Ni siquiera se detuvo cuando vio salir de la garita al guardia, y dedujo que ese era Peláez. Se lo notaba con ánimos de hablar de alguna cosa intrascendente y repetitiva. Cacho se limitó a hacer señas con las luces del vehículo y saludar con la mano, prosiguió sin aminorar la marcha. El camino era un desastre de barro y oscuridad pero Juan Esquina tenía mucha experiencia manejando en pantanales de ese estilo. Lo único que se lamentaba era que no podía fumar mientras sostenía fuertemente el volante con las dos manos para evitar una colisión o derrape. Los labios le picaban de ansiedad por encender un cigarrillo.
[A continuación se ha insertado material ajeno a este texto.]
(* ===== verification/DeviceQueue.v ===== *)
(** * What the backend manager asks of a device queue

    The operations the output coordinator calls on the queue of a device, and what it may
    rely on. [QueueInstance] discharges it for the output queue. *)
From Stdlib Require Import ZArith Lia.
From stdpp Require Import base list numbers option.
From S2P Require Import Prelude Delivery.

#[local] Open Scope Z_scope.

(** What a call reads from outside: the clock, whether the lane has closed, and whether
    nobody else holds the buffer of the replaced frame. *)
Record Tick := { tick_clock : Z; tick_closed : bool; tick_unshared : bool }.

(** Every operation takes the process-wide counter of queue generations and gives back
    its new value; [None] is a panic. *)
Class DeviceQueue (Q : Type) := {
  dq_spawn : Z -> OutputPolicy -> Z -> option (Q * Z);
  dq_recover : Z -> OutputPolicy -> Q -> Z -> option (Q * Z);
  dq_push : Tick -> list Color -> Q -> Z -> option (Q * Z * option (list Color));
  dq_retry : Z -> Q -> Z -> option (Q * Z * option Z);
  dq_repeat : Z -> Q -> Z -> option (Q * Z * option Z);
  (** What the worker and the lane do on their own. *)
  dq_event : Type;
  dq_work : dq_event -> Q -> Z -> option (Q * Z);
}.

(** The counter only grows until it is exhausted, which is 0. *)
Definition counter_after (g g' : Z) : Prop := g' = 0 \/ (g <> 0 /\ g <= g').
Lemma counter_refl g : counter_after g g.
Proof. unfold counter_after. lia. Qed.
Lemma counter_trans g1 g2 g3 : counter_after g1 g2 -> counter_after g2 g3 -> counter_after g1 g3.
Proof. unfold counter_after. lia. Qed.

(** The latest frame of a queue, and that it is [kept]: on its way to the device, or
    handled by it last. *)
Class DeviceQueueLaws (Q : Type) `{DeviceQueue Q} := {
  dq_ok : Z -> Q -> Prop;
  dq_latest : Q -> option (list Color);
  dq_kept : Q -> Prop;
  dq_ok_later g g' q : counter_after g g' -> dq_ok g q -> dq_ok g' q;
  dq_spawn_law clock pol g q g' :
    0 <= g -> dq_spawn clock pol g = Some (q, g') -> counter_after g g' /\ 0 <= g' /\ dq_ok g' q;
  dq_recover_law clock pol q g q' g' :
    0 <= g -> dq_ok g q -> dq_recover clock pol q g = Some (q', g') ->
    counter_after g g' /\ 0 <= g' /\ dq_ok g' q';
  dq_retry_law clock q g q' g' n :
    0 <= g -> dq_ok g q -> dq_retry clock q g = Some (q', g', n) ->
    counter_after g g' /\ 0 <= g' /\ dq_ok g' q';
  dq_repeat_law clock q g q' g' n :
    0 <= g -> dq_ok g q -> dq_repeat clock q g = Some (q', g', n) ->
    counter_after g g' /\ 0 <= g' /\ dq_ok g' q';
  dq_work_law e q g q' g' :
    0 <= g -> dq_ok g q -> dq_work e q g = Some (q', g') ->
    counter_after g g' /\ 0 <= g' /\ dq_ok g' q';
  dq_push_law t colors q g q' g' out :
    0 <= g -> dq_ok g q -> dq_push t colors q g = Some (q', g', out) ->
    counter_after g g' /\ 0 <= g' /\ dq_ok g' q' /\ dq_latest q' = Some colors /\ dq_kept q';
  (** Nothing panics while the counter has room. *)
  dq_spawn_total clock pol g : 0 < g < U64_MAX ->
    exists q g', dq_spawn clock pol g = Some (q, g') /\ g <= g' <= g + 1;
  dq_recover_total clock pol q g : 0 < g < U64_MAX ->
    exists q' g', dq_recover clock pol q g = Some (q', g') /\ g <= g' <= g + 1;
  dq_push_total t colors q g : 0 < g < U64_MAX ->
    exists q' g' out, dq_push t colors q g = Some (q', g', out) /\ g <= g' <= g + 1;
}.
La camioneta dobló por una curva del camino y unos metros más adelante Juan divisó las balizas de los vehículos y los conos anaranjados de advertencia. Se detuvo detrás de la camioneta roja y amarilla de la Brigada de Emergencias y descendió. Inmediatamente buscó un cigarrillo del bolsillo delantero de su camisa, se lo puso en los labios y buscó a tientas el encendedor, pero no lo encontró. Ya resignado, se acercó al hombre joven y alto que observaba el siniestro desde una prudente distancia. Su posición con los brazos en jarras le daba cierta autoridad.